(Data for this task)

Lemma verify_burned_disc_spec lab iso :
  spec unchanged (_verify_burned_disc sv lab device loc iso) checked_as aborted.
Proof using W0 Hv Hl.
  unfold _verify_burned_disc. eapply spec_bind; [apply outside_unchanged|]. intros [|]; cbn [negb]; [|apply verdict_checked].
  eapply spec_bind; [apply outside_unchanged|]. intros id.
  destruct (String.eqb id lab); cbn [negb]; [|apply verdict_checked].
  eapply (spec_bind _ _ _ (fun _ => unchanged)).
  { unfold expected_hash. destruct (String.eqb _ _); [|by apply spec_ret].
    eapply spec_bind; [apply outside_unchanged|]. intros [|]; [|by apply spec_ret].
    eapply spec_bind; [apply outside_unchanged|]. intros h. by apply spec_ret. }
  intros [expected|]; [|apply verdict_checked]. eapply (spec_bind _ _ _ (fun _ => unchanged)).
  { unfold image_size. destruct (sv_iso_size_bytes sv); [by apply spec_ret|].
    eapply spec_bind; [apply outside_unchanged|]. intros [|]; [|by apply spec_ret].
    eapply spec_bind; [apply outside_unchanged|]. intros h. by apply spec_ret. }
  intros [n|]; [apply compare_disc_spec|apply verdict_checked].
Qed.

(** ** Its consequences *)

Context (is_reburn : bool).
Hypothesis Hstatus : status_of d0 v = Some (if is_reburn then "VERIFIED" else "BURNING").

Record settled (passed : bool) (d : Catalog) : Prop := {
  st_wf : catalog_wf d;
  st_touched : touched v loc d0 d;
  st_status : status_of d v = Some (target is_reburn passed);
  st_copies : volume_copies d = volume_copies d0;
  st_pass : passed = true -> evidence sv loc skip d0 d;
}.

Lemma checked_status passed d : checked passed d -> status_of d v = status_of d0 v.
Proof using. intros [_ _ Hvs _ _]. unfold status_of, find_volume. by rewrite Hvs. Qed.
Lemma evidence_after d d' : touched v loc d d' -> evidence sv loc skip d0 d -> evidence sv loc skip d0 d'.
Proof. intros Ht [?|He]; [by left|right]. by eapply new_event_r. Qed.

(End Data for this task)

For every line above with the word "using" in it, make a copy.

Proof using W0 Hv Hl.
Proof using. intros [_ _ Hvs _ _]. unfold status_of, find_volume. by rewrite Hvs. Qed.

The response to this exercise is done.